1. Prepare a 40 ml 1 % agarose gel in 0.5X TBE, containing 0.5 µg/ml ethidium bromide. Each gel will be shared by 2 groups on the same bench.
2. Transfer 15 µl aliquots of your PCR and control reactions to fresh 1.5 ml tubes. Add 1.5 µl of 10X loading buffer to each sample. Mix by flicking tube and pulse spin on microcentrifuge to collect sample in bottom of tube.
3. Each group will load PCR and control samples on one side of a central molecular weight markers lane containing 5 µl of 1 Kb ladder.
4. Run gel for 45-60 minutes at 100 volts, or until bromothymol blue band is about 2/3 of the way down the gel. Photograph the gel, and dispose of it in the ethidium bromide waste.
|
Step |
Time |
Temperature |
Activity |
|
1 |
2 minutes |
94°C |
denaturation |
|
2 |
30 seconds |
94°C |
denaturation |
|
3 |
30 seconds |
55°C |
annealing |
|
4 |
1 minute |
72°C |
extension |
|
2-4 |
|
|
repeat for 30 loops |
|
5 |
5 minutes |
72°C |
extension |
|
6 |
indefinite |
4°C |
hold |
1. Prepare a standard curve for the molecular weight markers from the photograph of your PCR product gel. (Label the graph properly with a title, units, and explanation of any symbols used.) Be sure to identify the proper molecular weights of the 1 Kb ladder bands on your gel.
2. Use the standard curve to work out the size of the band(s) present in the PCR and control lanes of both group’s samples. Results should be reported to the proper number of significant figures for the experimental results (i.e., the number of significant figures in your measurement of the distance of the band(s) from the well.) Show sample calculations. Compare the size of the bands calculated from the standard curve with the expected size of the PCR products for each group. (These can be calculated by subtracting the difference between the numbers for the primers used.)

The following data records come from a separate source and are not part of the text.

(** * pyBodyTrack: the [BodyTracking] session object and its aggregators

    A shallow embedding of [pybodytrack/BodyTracking.py]: the constructor
    ([__init__]), [set_times], [getData], [filter_interval], the four
    movement statistics ([movement_per_second], [movement_per_frame],
    [normalized_movement_index], [movement_per_landmark]),
    [stats_summary], [save_csv], the three capture loops ([start],
    [startbackup], [startbackup2]) with [stop], and the worker thread
    ([_processing_thread_func]).

    Python values are modelled as follows.
    - A method that may raise returns a [result]: [Ok v] or [Raise e].
    - Numbers are duck-typed in the source, so the embedding is written once
      over a small interface [PyNum] and instantiated twice: at [float]
      (IEEE binary64, what [time.time()], pandas columns and Python [float]
      are) and at [Qc] (exact rationals in lowest terms, what
      [fractions.Fraction] is, and the arithmetic of the real numbers).
      Both instances satisfy the order laws of [LawfulNum]; only the exact
      one has the laws of a field.  A Python [int] that meets a number is
      converted to its kind first, which raises [OverflowError] when the
      [int] is too large for a [float].  [self.fps] and
      [self.frame_interval] are an [int] or a [float] whatever the table
      holds.
    - The accumulated table ([self.tracker.get_dataframe()]) is a list of
      rows in capture order; [cv2.VideoCapture] is reduced to its source and
      to the positions written by [cap.set(CAP_PROP_POS_MSEC, _)]; [print]
      appends to a console log carried by the object.
    - A capture loop runs against a list of [Tick]s, one per iteration,
      that record what the outside world answered; the worker and the
      capture loop interleave as a list of [Action]s on the shared slots.

    The statements come in groups: what holds for every kind of number
    (the empty table, the degenerate boundaries, construction and
    [set_times]), what holds of the interval filter under the order laws,
    what exact arithmetic adds to it and what rounding in binary64 keeps of
    it, and then the summary, the loops and the worker. *)

From Stdlib Require Import String.
From Stdlib Require Import ZArith List Bool Lia Sorted.
From Stdlib Require Import QArith Qcanon Qpower Floats.
Import ListNotations.

#[local] Set Warnings "-inexact-float".
#[local] Open Scope Z_scope.

(** ** Exceptions and results *)

Inductive exn : Type :=
| IndexError
| ValueError
| AttributeError
| ZeroDivisionError
| OverflowError
| ExternalError (tag : Z).

Inductive result (T : Type) : Type :=
| Ok (v : T)
| Raise (e : exn).

Arguments Ok {T} v.
Arguments Raise {T} e.
(** X4. [startPlanning] never closes, replaces or alters a socket that
    exists: in every state it leaves the sockets and [ws] as they were, or
    adds one fresh connecting socket at the end and points [ws] to it. *)
Theorem startPlanning_adds_at_most_one_socket (st : State) :
  (sockets (snd (startPlanning st)) = sockets st /\
   ws (snd (startPlanning st)) = ws st) \/
  (sockets (snd (startPlanning st)) = sockets st ++ [freshSocket] /\
   ws (snd (startPlanning st)) = Some (length (sockets st))).
Proof.
  destruct (startPlanning_account st) as (_ & _ & _ & [Hsame | Hnew]).
  - by left.
  - right. by destruct Hnew as (_ & ? & ? & _).
Qed.

(** X5. [startPlanning] hands nothing to the network and leaves every
    input as the user filled it: the destination and the date are checked
    but never sent, and no element's value changes. *)
Theorem startPlanning_sends_nothing (st : State) :
  (forall id, valueOf id (snd (startPlanning st)) = valueOf id st) /\
  (outbound (snd (startPlanning st)) = outbound st \/
   outbound (snd (startPlanning st)) = outbound st ++ [[]]).
Proof.
  destruct (startPlanning_account st) as (Hvalues & _ & _ & [[Hsock _] | Hnew]).
  - split; [exact Hvalues|]. left. unfold outbound. by rewrite Hsock.
  - split; [exact Hvalues|]. right. destruct Hnew as (_ & Hsock & _).
    unfold outbound. by rewrite Hsock, fmap_app.
Qed.

(** X6. With valid inputs but one of the four display elements missing,
    [startPlanning] stops with a [TypeError]: no socket is created, [ws]
    keeps its value and no alert is raised. *)
Theorem startPlanning_missing_element (e1 e2 : Element) (st : State) :
  document st !! "destination" = Some e1 ->
  document st !! "travelDate" = Some e2 ->
  ~ blank (value e1) -> ~ blank (value e2) ->
  ~ ready st ->
  fst (startPlanning st) = Throw TypeError /\
  sockets (snd (startPlanning st)) = sockets st /\
  ws (snd (startPlanning st)) = ws st /\
  effects (snd (startPlanning st)) = effects st.
Proof.
  intros H1 H2 B1 B2 Hnot.
  assert (truthy (trim (value e1)) = true) as T1.
  { destruct (truthy (trim (value e1))) eqn:E; [done|].
    by apply truthy_trim_blank in E. }
  assert (truthy (trim (value e2)) = true) as T2.
  { destruct (truthy (trim (value e2))) eqn:E; [done|].
    by apply truthy_trim_blank in E. }
  unfold startPlanning.
  rewrite (bind_normal _ _ true _ st)
    by (by rewrite (validateInputs_effect _ _ _ H1 H2), T1, T2).
  cbn [negb].
  unfold bind, getElementById, setProp, new_WebSocket, set_onmessage,
    put_currentMarkdownContent, put_ws.
  destruct (document st !! "progress") as [ep|] eqn:Hp;
    destruct (document st !! "option-selection") as [eo|] eqn:Ho;
    destruct (document st !! "itinerary") as [ei|] eqn:Hi;
    destruct (document st !! "copyButton") as [ec|] eqn:Hc;
    step_store.
  1: { destruct Hnot. unfold ready. rewrite Hp, Ho, Hi, Hc. repeat split; eauto. }
  all: by repeat split.
Qed.

(** ** Inbound messages *)

Section MoreInbound.

Variable marked_parse : list N -> list N.

Local Abbreviation handle := (ws_onmessage marked_parse installedHandler).

(** One inbound message on the rest of the page: the copy button, the
    itinerary, and everything the handler has no hold on. *)
Lemma onmessage_page (message : list N) (st : State) :
  ready st ->
  exists st',
    handle message st = (Normal tt, st') /\
    (forall id, valueOf id st' = valueOf id st) /\
    (forall id, id <> "progress" -> id <> "option-selection" ->
                id <> "itinerary" -> id <> "copyButton" ->
                document st' !! id = document st !! id) /\
    displayOf "copyButton" st' =
      (if startsWith message SENTINEL then Some "block"
       else displayOf "copyButton" st) /\
    childrenOf "itinerary" st' =
      (if startsWith message SENTINEL
       then Some (htmlNodes (marked_parse (trim (replace message SENTINEL []))))
       else childrenOf "itinerary" st).
Proof.
  intros (Hp & Ho & Hi & Hc).
  destruct Hp as [ep Hp], Ho as [eo Ho], Hi as [ei Hi], Hc as [ec Hc].
  unfold ws_onmessage, installedHandler, bind, setProp, requestAnimationFrame, ret,
    put_currentMarkdownContent, get_currentMarkdownContent.
  cbn [progressDiv optionSelectionDiv itineraryDiv copyButton].
  destruct (includes message PROMPT), (startsWith message SENTINEL); step_store.
  all: eexists; split; [reflexivity|].
  all: split; [intros id; unfold_store; solve_lookup|].
  all: split; [intros id ? ? ? ?; unfold_store;
               by rewrite ?lookup_insert_ne by done|].
  all: split; unfold_store; solve_lookup.
Qed.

3. Why was a negative control done for each PCR reaction? What could cause band(s) to show up on the gel lane loaded with the negative control?
Each group that provided Southern blots and/or plaque lifts for probing in the last lab should identify the X-ray films prepared from their blots and/or plaque lifts and label them so they can be aligned with the gel photographs and/or stored phage plates. (Gel photos and phage plates will have to be shared among groups, so do not dispose of them.)
1. Choose one of the sample X-ray films prepared from a Southern blot that contains visible bands. Record which group’s results you are using. Use the ruler on the gel photo to prepare a standard curve from the 1 Kb Ladder molecular weight markers. (Label the graph properly with a title, units, and explanation of any symbols used.) Be sure to identify the proper molecular weights of the 1 Kb ladder bands on your gel.
2. Measure the distance from the wells to the visible bands on the X-ray film. Use the standard curve to calculate the size of the bands that hybridized to the probe. Results should be reported to the proper number of significant figures for the experimental results (i.e., the number of significant figures in your measurement of the distance of the band(s) from the well.) Show sample calculations.
3. Choose one of the sample X-ray films prepared from a plaque lift. Record which group’s results you are using. Count the number of positive clones present on the plate. Align the X-ray film with the stored plate to identify the position of the positive clones on the plate. Estimate the number of plaques on the plate, and calculate what percentage of the plaques contain sequences homologous to the probe used.
4. If you want to clone a specific gene from a new organism, why would you want to probe a Southern blot before you make and screen a genomic library?
5. What was the probe used to screen the blots and plaque lifts? Describe the function of the steps involved in labelling the probe.